Ivanilde afirma que sua capacidade de perdoar é grande, mas reconhece que teria dificuldade em desculpar alguém que tivesse feito mal a seus filhos e netos. Frente a situações extremas, a psicóloga Daniela reconhece que, pela própria condição de imperfeição do ser humano, nem tudo pode ser perdoado. Porém, sempre há quem consiga, sozinho ou com a ajuda de terapias, superar dores impensáveis. “Já tive uma paciente que conseguiu perdoar o próprio pai, de quem sofreu abuso se­­­xual na infância juntamente com suas irmãs, a partir do momento em que aceitou cuidar dele quando adoeceu e faleceu em sua casa. Ela viu seu pai sofrer tanto, que o perdoou, como se a vida mesmo tivesse trazido a punição que merecia.”

Adepta da Seicho-no-ie, filosofia religiosa de origem japonesa, Cleuza de Jesus Zanatta, também conseguiu perdoar o pai, por quem sentiu ódio por muito tempo. “Ele era alcoólatra, e eu tinha uma mágoa dentro de mim muito grande, por todas as coisas que ele fazia que prejudicavam a minha vida.” O perdão para ela só foi possível por meio de exercícios incentivados pela Seicho-no-ie. “Temos inclusive uma oração só para o perdão, que faz você entender melhor o outro e ver as suas qualidades.”

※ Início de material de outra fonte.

(* ===== verification/TaggedStream.v ===== *)
(** * Tagged streams: [tagged_stream.rs]

    A stream that yields its key with every item, and the end of the inner stream as an item. *)
From Stdlib Require Import ZArith.
From stdpp Require Import base option list.
From S2P Require Import Prelude.

Section tagged_stream.
Context {K S N A : Type}.
(** The inner stream: [poll_next] of its state [S], within a state [N] it shares. *)
Variable inner_poll_next : S -> N -> poll (option A) * S * N.

Record TaggedStream : Type := mkTagged {
  ts_key : K;
  ts_inner : S;
  ts_reported_none : bool;
}.

Definition tagged_new (key : K) (inner : S) : TaggedStream := mkTagged key inner false.

Definition tagged_poll_next (t : TaggedStream) (n : N)
    : poll (option (K * option A)) * TaggedStream * N :=
  if ts_reported_none t then (Ready None, t, n) else
  let '(r, inner, n) := inner_poll_next (ts_inner t) n in
  match r with
  | Pending => (Pending, mkTagged (ts_key t) inner (ts_reported_none t), n)
  | Ready (Some item) =>
      (Ready (Some (ts_key t, Some item)), mkTagged (ts_key t) inner (ts_reported_none t), n)
  | Ready None => (Ready (Some (ts_key t, None)), mkTagged (ts_key t) inner true, n)
  end.

(** What polling [k] times in a row yields, and what the inner stream yields. *)
Fixpoint tagged_polls (k : nat) (t : TaggedStream) (n : N) : list (poll (option (K * option A))) :=
  match k with
  | O => []
  | Datatypes.S k => let '(r, t, n) := tagged_poll_next t n in r :: tagged_polls k t n
  end.
Fixpoint inner_polls (k : nat) (s : S) (n : N) : list (poll (option A)) :=
  match k with
  | O => []
  | Datatypes.S k => let '(r, s, n) := inner_poll_next s n in r :: inner_polls k s n
  end.

(** The specification on the yields of the inner stream: every item gets the key, the first end
    becomes one last item, and from then on there is only the end. *)
Fixpoint tag_all (key : K) (l : list (poll (option A))) : list (poll (option (K * option A))) :=
  match l with
  | [] => []
  | Pending :: l => Pending :: tag_all key l
  | Ready (Some a) :: l => Ready (Some (key, Some a)) :: tag_all key l
  | Ready None :: l => Ready (Some (key, None)) :: replicate (length l) (Ready None)
  end.

Lemma tagged_polls_end k t n :
  ts_reported_none t = true -> tagged_polls k t n = replicate k (Ready None).
Proof.
  intros Ht. induction k as [|k IH]; [done |]. simpl. unfold tagged_poll_next. rewrite Ht.
  by rewrite IH.
Qed.

(** A tagged stream that has not ended reports its key with every item of the inner stream,
    reports the end of the inner stream exactly once, with its key, and never polls the inner
    stream again. *)
Theorem tagged_stream_spec k t n :
  ts_reported_none t = false ->
  tagged_polls k t n = tag_all (ts_key t) (inner_polls k (ts_inner t) n).
Proof.
  revert t n. induction k as [|k IH]; intros t n Ht; [done |]. simpl. unfold tagged_poll_next.
  rewrite Ht. destruct (inner_poll_next (ts_inner t) n) as [[[[a|]|] s] n'].
  - simpl. by rewrite IH.
  - simpl. rewrite tagged_polls_end by done. f_equal.
    assert (Hlen : forall k s n, length (inner_polls k s n) = k).
    { clear. induction k as [|k IH]; intros s n; [done |]. simpl.
      destruct (inner_poll_next s n) as [[r s'] n']. simpl. by rewrite IH. }
    by rewrite Hlen.
  - simpl. by rewrite IH.
Qed.
End tagged_stream.

Arguments TaggedStream : clear implicits.

(** An inner stream that yields two items, stalls between them, ends, and would go on. *)
Definition counting_stream (s : nat) (n : unit) : poll (option nat) * nat * unit :=
  (match s with 1 => Pending | 3 => Ready None | _ => Ready (Some s) end%nat, S s, n).

Lemma tagged_stream_witness :
  tagged_polls counting_stream 6 (tagged_new 7%nat 0%nat) tt
  = [Ready (Some (7, Some 0)); Pending; Ready (Some (7, Some 2)); Ready (Some (7, None));
     Ready None; Ready None]%nat.
Proof. exact (tagged_stream_spec counting_stream 6 (tagged_new 7%nat 0%nat) tt eq_refl). Defined.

A atitude de perdoá-lo também surgiu mesmo sem ele ter pedido desculpas. “Meu pai nem imaginava que eu tinha ódio dele. Mas a partir do momento em que uma das partes toma a inciativa e se propõe a perdoar é impressionante como o comportamento do outro muda, graças ao amor de Deus. Hoje fico contente de ter feito as pazes enquanto ele estava vivo.”

Perdoe a si mesmo

Assessora e integrante da Federação Espírita do Paraná, Maria Helena Marcon destaca que tão difícil quanto perdoar os outros é conseguir perdoar a si próprio. “O sentimento de culpa é um dos grandes responsáveis por nossas infelicidades. E isso tem a ver com o orgulho. Não podemos admitir, nem para nós mesmos, que fomos capazes de cometer falhas e ficamos nos punindo, o que pode provocar várias enfermidades.” Segundo ela, o mais sensato é que cada um reconheça que todos somos aprendizes da vida e, portanto, com o direito de errar.

“Imagine se o apóstolo Saulo de Tarso não tivesse se permitido o autoperdão e tivesse ficado a se lamentar pelos equívocos que cometera, desencadeando perseguições aos primeiros seguidores de Jesus. Tivesse ele ficado a pensar indefinidamente nas falhas que cometera e não teríamos o grande Paulo de Tarso, com seu trabalho grandioso de divulgação cristã e o legado extraordinário das suas epístolas.”

Todo dia é dia de perdoar

Em muitas religiões o perdão é um exercício primordial. No judaísmo, por exemplo, essa prática é tão importante que existe até um dia consagrado especialmente a isso: o Yom Kippur, celebrado esse ano no dia 26 de setembro. “Nesse dia, Deus perdoa as transgressões que fizemos, mas não de modo automático. Durante 30 dias antes a pessoa passa por um processo de introspecção, examinando seus erros, até que no dia do Yom Kippur você vai até a pessoa e pede perdão”, explica o rabino Pablo Berman, da comunidade israelita do Paraná.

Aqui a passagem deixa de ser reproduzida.